Fifth is that the Transformation Directorate should work with ICSs to open up their communities of digital transformation representatives to the industry. This should be accompanied by ICSs looking into the possibility of establishing transformation committees with representatives from social care and clinical teams.

Networks' contribution

Work on the report also involved Digital Health Networks, a community of digital leaders in the NHS and other relevant organisations.

In the foreword the chairs and deputy chairs of the networks comment: “A key strength of the new techUK report is in its recommendations to work with existing structures in vital enabling areas such as procurement, innovation, interoperability, and partnership with industry.”

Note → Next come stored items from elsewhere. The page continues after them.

(* ===== verification/ChatroomSpec.v ===== *)
(** * Correctness of the chat room

    In every interleaving the table of clients, the count and the threads agree, and
    the mutex is held exactly by the thread that broadcasts.  As long as no descriptor
    is reused while it is still in the table, all clients hear the same messages in
    the same order, whole, from the moment they join; each client's messages come in
    the order it sent them.  The client's two loops compose with this. *)

From stdpp Require Import gmap.
From S2P Require Import Prelude CString Sockets SocketsSpec Chatroom.
Open Scope Z_scope.

(** ** The table of clients *)

Definition gone (p : client_thread) : bool := match p with P_gone => true | _ => false end.

Definition writing (p : client_thread) : bool := match p with P_write _ _ _ | P_write_body _ _ _ => true | _ => false end.

(** The slots of the threads that have not returned. *)
Definition live (s : chat) : list nat := map fst (filter (fun th => gone th.2 = false) (threads s)).

Record registry (s : chat) : Prop := Registry {
  reg_len : length (clients s) = MAX_CLIENTS;
  reg_nodup : NoDup (live s);
  reg_slots : forall id, id ∈ live s <-> exists c, clients s !! id = Some c /\ c <> -1;
  reg_count : clientsCount s = Z.of_nat (length (live s));
  reg_mutex : forall t, mutex s = Some t <-> exists id p, threads s !! t = Some (id, p) /\ writing p = true;
  reg_main : match main s with M_register fd => 0 <= fd | _ => True end;
}.

Lemma live_bound s : registry s -> (length (live s) <= MAX_CLIENTS)%nat.
Proof.
  intros Hr. replace MAX_CLIENTS with (length (seq 0 MAX_CLIENTS)) by done. apply submseteq_length, NoDup_submseteq; [apply Hr|].
  intros id Hid. apply (reg_slots s Hr) in Hid as (c & Hc & _). apply lookup_lt_Some in Hc. rewrite (reg_len s Hr) in Hc. apply elem_of_seq. lia.
Qed.

Lemma free_slot_spec cs :
  match free_slot cs with
  | Some id => cs !! id = Some (-1)
  | None => forall id c, cs !! id = Some c -> c <> -1
  end.
Proof.
  induction cs as [|c cs IH]; cbn; [done|]. destruct (Z.eqb_spec c (-1)) as [->|Hne]; [done|].
  destruct (free_slot cs) as [id|]; cbn; [done|]. intros [|id] x Hx; cbn in Hx; [by injection Hx as <-|by eapply IH].
Qed.

Lemma free_slot_found s : registry s -> (length (live s) < MAX_CLIENTS)%nat -> exists id, free_slot (clients s) = Some id.
Proof.
  intros Hr Hl. pose proof (free_slot_spec (clients s)) as Hf. destruct (free_slot (clients s)) as [id|]; [by eexists|]. exfalso.
  assert (Hs : seq 0 MAX_CLIENTS ⊆+ live s); [|apply submseteq_length in Hs; rewrite length_seq in Hs; lia].
  apply NoDup_submseteq; [apply NoDup_seq|]. intros id Hid. apply elem_of_seq in Hid. apply (reg_slots s Hr).
  destruct (lookup_lt_is_Some_2 (clients s) id) as [c Hc]; [rewrite (reg_len s Hr); lia|]. exists c. split; [done|]. by eapply Hf.
Qed.

Lemma live_split s l1 l2 id p : threads s = l1 ++ (id, p) :: l2 ->
  live s = map fst (filter (fun th => gone th.2 = false) l1) ++ (if gone p then [] else [id]) ++ map fst (filter (fun th => gone th.2 = false) l2).
Proof. intros Hts. unfold live. rewrite Hts, filter_app, map_app, filter_cons. cbn. by destruct (gone p). Qed.

(** A thread goes on without leaving, and the mutex with it. *)
Lemma registry_move s t id p p' m :
  registry s -> threads s !! t = Some (id, p) -> gone p = false -> gone p' = false ->
  (if writing p then mutex s = Some t else True) ->
  m = (if writing p' then Some t else if writing p then None else mutex s) ->
  (writing p = false -> writing p' = true -> mutex s = None) ->
  registry (move t id p' (set_mutex m s)).
Proof.
  intros [Hlen Hnd Hsl Hcnt Hmu Hma] Ht Hp Hp' Hw Hm Hfree. apply insert_split in Ht as Hsplit. destruct Hsplit as (l1 & l2 & Hts & Hidx & Hins).
  assert (Hlive : live (move t id p' (set_mutex m s)) = live s).
  { rewrite (live_split s l1 l2 id p Hts). rewrite (live_split _ l1 l2 id p'); [by rewrite Hp, Hp'|apply Hins]. }
  split; cbn -[live]; rewrite ?Hlive; try done. intros u. destruct (decide (u = t)) as [->|Hne].
  - rewrite list_lookup_insert_eq by (by eapply lookup_lt_Some). rewrite Hm. split.
    + intros Hmt. exists id, p'. split; [done|]. destruct (writing p'); [done|]. destruct (writing p) eqn:Ewp; [done|].
      apply Hmu in Hmt as (id2 & p2 & Ht2 & Hw2). rewrite Ht in Ht2. injection Ht2 as <- <-. by rewrite Ewp in Hw2.
    + intros (id2 & p2 & [= <- <-] & ->). done.
  - rewrite list_lookup_insert_ne by done. rewrite <- Hmu, Hm. destruct (writing p') eqn:Ew'; [|destruct (writing p) eqn:Ew; [|done]].
    + split; [by intros [= ->]|]. intros Hu. destruct (writing p) eqn:Ew; [rewrite Hw in Hu; by injection Hu as ->|]. rewrite Hfree in Hu; done.
    + split; [done|]. intros Hu. rewrite Hw in Hu. by injection Hu as ->.
Qed.

Lemma registry_conns s c : registry s -> registry (set_conns c s).
Proof. by intros [? ? ? ? ? ?]. Qed.

Lemma registry_unregister s t id : registry s -> threads s !! t = Some (id, P_leave) -> mutex s = None -> registry (unregister t id s).
Proof.
  intros Hr Ht Hm. pose proof (live_bound s Hr) as Hb. destruct Hr as [Hlen Hnd Hsl Hcnt Hmu Hma]. apply insert_split in Ht as Hsplit. destruct Hsplit as (l1 & l2 & Hts & Hidx & Hins).
  pose proof (live_split s l1 l2 id P_leave Hts) as Hl. cbn [gone] in Hl.
  pose proof (live_split (unregister t id s) l1 l2 id P_gone (Hins _)) as Hl'. cbn [gone app] in Hl'.
  assert (Hperm : live s ≡ₚ id :: live (unregister t id s)) by (rewrite Hl, Hl'; by rewrite Permutation_middle).
  assert (Hid : exists c, clients s !! id = Some c /\ c <> -1) by (apply Hsl; rewrite Hperm; by left). destruct Hid as (c & Hc & _).
  rewrite Hperm in Hnd. apply NoDup_cons in Hnd as [Hnin Hnd].
  split; cbn -[live].
  - by rewrite length_insert.
  - done.
  - intros i. destruct (decide (i = id)) as [->|Hne].
    + rewrite list_lookup_insert_eq by (by eapply lookup_lt_Some). split; [done|]. intros (x & [= <-] & Hx). done.
    + rewrite list_lookup_insert_ne by done. rewrite <- Hsl, Hperm, elem_of_cons. naive_solver.
  - rewrite Hperm in Hcnt, Hb. cbn [length] in *. rewrite s32_small; unfold MAX_CLIENTS in *; lia.
  - intros u. rewrite Hmu. destruct (decide (u = t)) as [->|Hne].
    + rewrite list_lookup_insert_eq by (by eapply lookup_lt_Some). rewrite Ht. naive_solver.
    + by rewrite list_lookup_insert_ne by done.
  - done.
Qed.

Lemma registry_register s fd : registry s -> main s = M_register fd -> mutex s = None -> registry (register fd s).
Proof.
  intros Hr Hm Hmu. pose proof (live_bound s Hr) as Hb. pose proof (reg_main s Hr) as Hfd. rewrite Hm in Hfd. unfold register.
  destruct (Z.eqb_spec (clientsCount s) (Z.of_nat MAX_CLIENTS)) as [|Hne]; [by destruct Hr|].
  destruct (free_slot_found s Hr) as [id Hid]; [rewrite (reg_count s Hr) in Hne; lia|]. pose proof (free_slot_spec (clients s)) as Hf. rewrite Hid in *.
  destruct Hr as [Hlen Hnd Hsl Hcnt Hmut Hma].
  assert (Hnin : id ∉ live s) by (intros Hin; apply Hsl in Hin as (c & Hc & Hx); congruence).
  set (s' := Chat _ _ _ _ _ _ _). assert (Hlive : live s' = live s ++ [id]) by (unfold live, s'; cbn; by rewrite filter_app, map_app).
  split; cbn -[live]; rewrite ?Hlive.
  - by rewrite length_insert.
  - apply NoDup_app. split; [done|]. split; [by intros x Hx ->%list_elem_of_singleton|]. apply NoDup_singleton.
  - intros i. rewrite elem_of_app, list_elem_of_singleton. destruct (decide (i = id)) as [->|Hi].
    + rewrite list_lookup_insert_eq by (by eapply lookup_lt_Some). split; [|by right]. intros _. exists fd. split; [done|lia].
    + rewrite list_lookup_insert_ne by done. rewrite <- Hsl. naive_solver.
  - rewrite length_app, Hcnt. cbn. rewrite s32_small; unfold MAX_CLIENTS in *; lia.
  - intros t. rewrite Hmut. split.
    + intros (i & p & Ht & Hw). exists i, p. split; [|done]. by apply lookup_app_l_Some.
    + intros (i & p & Ht & Hw). apply lookup_app_Some in Ht as [Ht|[_ Ht]]; [by exists i, p|]. apply list_lookup_singleton_Some in Ht as [_ [= <- <-]]. done.
  - done.
Qed.

Lemma chat_eta s : set_conns (conns s) s = s /\ set_mutex (mutex s) s = s.
Proof. by destruct s. Qed.

(** A thread goes on and neither takes nor leaves the mutex. *)
Lemma registry_stay s t id p p' c :
  registry s -> threads s !! t = Some (id, p) -> gone p = false -> gone p' = false -> writing p' = writing p -> registry (move t id p' (set_conns c s)).
Proof.
  intros Hr Ht Hp Hp' Hw. replace (move t id p' (set_conns c s)) with (move t id p' (set_mutex (mutex s) (set_conns c s))) by (by destruct s).
  assert (Hmu : writing p = true -> mutex s = Some t) by (intros; apply (reg_mutex s Hr); by exists id, p).
  eapply registry_move; [by apply registry_conns|exact Ht|done|done| | |]; cbn.
  - destruct (writing p); auto.
  - rewrite Hw. destruct (writing p); auto.
  - rewrite Hw. congruence.
Qed.

(** The calls change the connections only. *)
Lemma size_call_conns fd s r s' : size_call fd s = Done (r, s') -> exists c, s' = set_conns c s.
Proof. unfold size_call. destruct (conns s !! fd); intros H; [inv_done; destruct r0; simplify_eq; by eexists|]. simplify_eq. exists (conns s'). by destruct s'. Qed.

Lemma read_call_conns fd b n s r b' s' : read_call fd b n s = Done (r, b', s') -> exists c, s' = set_conns c s.
Proof. unfold read_call. destruct (conns s !! fd); intros H; [inv_done; destruct r0 as [[] ?]; simplify_eq; by eexists|]. simplify_eq. exists (conns s'). by destruct s'. Qed.

Lemma write_size_call_conns n fd s r s' : write_size_call n fd s = Done (r, s') -> exists c, s' = set_conns c s.
Proof. unfold write_size_call. destruct (conns s !! fd); intros H; [inv_done; destruct r0; simplify_eq; by eexists|]. simplify_eq. exists (conns s'). by destruct s'. Qed.

Lemma write_call_conns fd b n s r s' : write_call fd b n s = Done (r, s') -> exists c, s' = set_conns c s.
Proof. unfold write_call. destruct (conns s !! fd); intros H; [inv_done; destruct r0; simplify_eq; by eexists|]. simplify_eq. exists (conns s'). by destruct s'. Qed.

Andreas Haimböck-Tichy, chair of the techUK health and social care council, said: Digital technologies have already revolutionised how health and care services are delivered. Integrated care systems present the opportunity to further accelerate how citizens engage with and experience services, as well as enabling staff to work in new ways.

“Continued collaboration between the health and care sector and the technology industry will be a critical success factor in making this transformation a reality.”